_Assignment:_ What you need to produce from the material below is an exact transcription of the lines from the one with "ix_seed : 0 <= x.(Seed) <= 3" through the one with "0 (Z.to_nat c.(nb_subfr)));", both included, and no other line.

_Working data:_
Lemma codebook_tables fs n0 i :
  rate_ok fs -> 0 <= n0 <= 31 -> 0 <= i < order (codebook fs) ->
  let t := icdf_at (ec_iCDF (codebook fs)) (silk_NLSF_unpack (codebook fs) n0).1.[i] in
  table_ok t = true /\ len t = 9.
Proof.
  intros Hfs Hn Hi. cbv zeta.
  assert (forallb (fun fs => zforall 32 0 (fun n0 => let ix := (silk_NLSF_unpack (codebook fs) n0).1 in
    zforall (Z.to_nat (order (codebook fs))) 0 (fun i =>
      let t := icdf_at (ec_iCDF (codebook fs)) ix.[i] in table_ok t && (len t =? 9)))) [8; 12; 16] = true)
    as H by (vm_compute; reflexivity).
  rewrite forallb_forall in H. specialize (H fs ltac:(cbn [In]; unfold rate_ok in Hfs; intuition congruence)).
  pose proof (zforall_spec _ _ _ n0 H ltac:(lia)) as H1. cbv beta zeta in H1.
  pose proof (zforall_spec _ _ _ i H1 ltac:(lia)) as [H2 H3]%andb_true_iff. split; [done|lia].
Qed.

Lemma codebook_CB1 fs st :
  rate_ok fs -> 0 <= st <= 2 ->
  table_ok (CB1_table (codebook fs) st) = true /\ len (CB1_table (codebook fs) st) = 32.
Proof.
  intros [-> | [-> | ->]] Hs; (assert (st = 0 \/ st = 1 \/ st = 2) as [-> | [-> | ->]] by lia);
    vm_compute; split; reflexivity.
Qed.

Lemma low_bits_ok fs :
  rate_ok fs -> table_ok (low_bits_table fs) = true /\ len (low_bits_table fs) = fs / 2.
Proof. intros [-> | [-> | ->]]; vm_compute; split; reflexivity. Qed.

Lemma contour_ok fs nb : rate_ok fs -> table_ok (contour_table fs nb) = true.
Proof.
  intros Hfs. unfold contour_table. destruct (fs =? 8), (nb =? MAX_NB_SUBFR); vm_compute; reflexivity.
Qed.

Lemma gain_row st : 0 <= st <= 2 -> table_ok (row silk_gain_iCDF st) = true /\ len (row silk_gain_iCDF st) = 8.
Proof. intros Hs. assert (st = 0 \/ st = 1 \/ st = 2) as [-> | [-> | ->]] by lia; vm_compute; split; reflexivity. Qed.

Lemma ltp_row per :
  0 <= per <= 2 -> table_ok (row silk_LTP_gain_iCDF_ptrs per) = true /\
  len (row silk_LTP_gain_iCDF_ptrs per) = Z.shiftl 8 per.
Proof. intros Hp. assert (per = 0 \/ per = 1 \/ per = 2) as [-> | [-> | ->]] by lia; vm_compute; split; reflexivity. Qed.

(** ** Well-formed channels and indices *)

Record channel_ok (c : channel) : Prop := {
  ch_rate : rate_ok c.(fs_kHz);
  ch_subfr : c.(nb_subfr) = 2 \/ c.(nb_subfr) = 4;
  ch_codebook : c.(psNLSF_CB) = codebook c.(fs_kHz);
  ch_low : c.(pitch_lag_low_bits_iCDF) = low_bits_table c.(fs_kHz);
  ch_contour : c.(pitch_contour_iCDF) = contour_table c.(fs_kHz) c.(nb_subfr)
}.

(** The ranges that encode_indices.c asserts. *)
Record indices_ok (c : channel) (lbrr : bool) (condCoding : Z) (x : SideInfoIndices) : Prop := {
  ix_type : 0 <= x.(signalType) <= 2;
  ix_offset : 0 <= x.(quantOffsetType) <= 1;
  ix_lbrr : lbrr = true -> 1 <= x.(signalType);
  ix_gain0 : 0 <= x.(GainsIndices).[0] <= (if condCoding =? CODE_CONDITIONALLY then 40 else 63);
  ix_gains : forall i, 1 <= i < c.(nb_subfr) -> 0 <= x.(GainsIndices).[i] <= 40;
  ix_NLSF0 : 0 <= x.(NLSFIndices).[0] <= 31;
  ix_NLSF : forall i, 1 <= i <= order c.(psNLSF_CB) -> -10 <= x.(NLSFIndices).[i] <= 10;
  ix_interp : 0 <= x.(NLSFInterpCoef_Q2) <= 4;
  ix_lag : 0 <= x.(lagIndex) < 32 * (c.(fs_kHz) / 2);
  ix_contour : 0 <= x.(contourIndex) < len c.(pitch_contour_iCDF);
  ix_PER : 0 <= x.(PERIndex) <= 2;
  ix_LTP : forall k, 0 <= k < c.(nb_subfr) -> 0 <= x.(LTPIndex).[k] < Z.shiftl 8 x.(PERIndex);
  ix_scale : 0 <= x.(LTP_scaleIndex) <= 2;
  ix_seed : 0 <= x.(Seed) <= 3
}.

(** The first [n] entries of an array from index [i] on. *)
Definition entries (l : list Z) (i n : nat) : list Z := map (fun k => l.[Z.of_nat k]) (seq i n).

(** What the decoder knows of the indices of a frame, given those it had. *)
Definition received (c : channel) (condCoding : Z) (old x : SideInfoIndices) : SideInfoIndices :=
  let voiced := x.(signalType) =? TYPE_VOICED in
  {| GainsIndices := wr_all old.(GainsIndices) 0 (entries x.(GainsIndices) 0 (Z.to_nat c.(nb_subfr)));
     LTPIndex := if voiced then wr_all old.(LTPIndex) 0 (entries x.(LTPIndex) 0 (Z.to_nat c.(nb_subfr)))
                 else old.(LTPIndex);
     NLSFIndices := wr_all old.(NLSFIndices) 0
                      (entries x.(NLSFIndices) 0 (Z.to_nat (order c.(psNLSF_CB)) + 1));
     lagIndex := if voiced then x.(lagIndex) else old.(lagIndex);
     contourIndex := if voiced then x.(contourIndex) else old.(contourIndex);
     signalType := x.(signalType);
     quantOffsetType := x.(quantOffsetType);
     NLSFInterpCoef_Q2 := if c.(nb_subfr) =? MAX_NB_SUBFR then x.(NLSFInterpCoef_Q2) else 4;
     PERIndex := if voiced then x.(PERIndex) else old.(PERIndex);
     LTP_scaleIndex := if voiced then (if condCoding =? CODE_INDEPENDENTLY then x.(LTP_scaleIndex) else 0)
                       else old.(LTP_scaleIndex);
     Seed := x.(Seed) |}.

Section RoundTrip.
Context `{EntropyCoder E D}.
Context (c : channel) (lbrr : bool) (condCoding : Z) (x : SideInfoIndices).
Hypothesis c_ok : channel_ok c.
Hypothesis x_ok : indices_ok c lbrr condCoding x.

Ltac table n := apply codes_table; [vm_compute; reflexivity|change (len _) with n].

Lemma codes_type vad :
  vad = (lbrr || (2 * x.(signalType) + x.(quantOffsetType) >=? 2)) ->
  codes (encode_type lbrr x) (decode_type vad) (x.(signalType), x.(quantOffsetType)).
Proof.
  intros ->. destruct x_ok as [Ht Ho Hl _ _ _ _ _ _ _ _ _ _ _]. unfold encode_type, decode_type. cbv zeta.
  set (t := 2 * x.(signalType) + x.(quantOffsetType)).
  assert (i8 (silk_RSHIFT t 1) = x.(signalType) /\ i8 (Z.land t 1) = x.(quantOffsetType)) as [E1 E2].
  { unfold silk_RSHIFT. rewrite Z.shiftr_div_pow2 by lia. change (2 ^ 1) with 2.
    rewrite (Z.land_ones t 1 ltac:(lia) : Z.land t 1 = _). change (2 ^ 1) with 2. subst t.
    split; rewrite i8_small; dlia. }
  destruct (lbrr || (t >=? 2)) eqn:Eq.
  - assert (2 <= t) as Ht2.
    { destruct lbrr; [specialize (Hl eq_refl); subst t; lia|]. cbn [orb] in Eq. lia. }
    eapply (codes_map _ _ (fun Ix => (i8 (silk_RSHIFT (Ix + 2) 1), i8 (Z.land (Ix + 2) 1)))).
    + table 4. subst t. lia.
    + replace (t - 2 + 2) with t by lia. by rewrite E1, E2.
  - apply orb_false_iff in Eq as [_ Eq].
    eapply (codes_map _ _ (fun Ix => (i8 (silk_RSHIFT Ix 1), i8 (Z.land Ix 1)))); [|by rewrite E1, E2].
    table 2. lia.
Qed.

_Problem solution:_
  ix_seed : 0 <= x.(Seed) <= 3
}.

(** The first [n] entries of an array from index [i] on. *)
Definition entries (l : list Z) (i n : nat) : list Z := map (fun k => l.[Z.of_nat k]) (seq i n).

(** What the decoder knows of the indices of a frame, given those it had. *)
Definition received (c : channel) (condCoding : Z) (old x : SideInfoIndices) : SideInfoIndices :=
  let voiced := x.(signalType) =? TYPE_VOICED in
  {| GainsIndices := wr_all old.(GainsIndices) 0 (entries x.(GainsIndices) 0 (Z.to_nat c.(nb_subfr)));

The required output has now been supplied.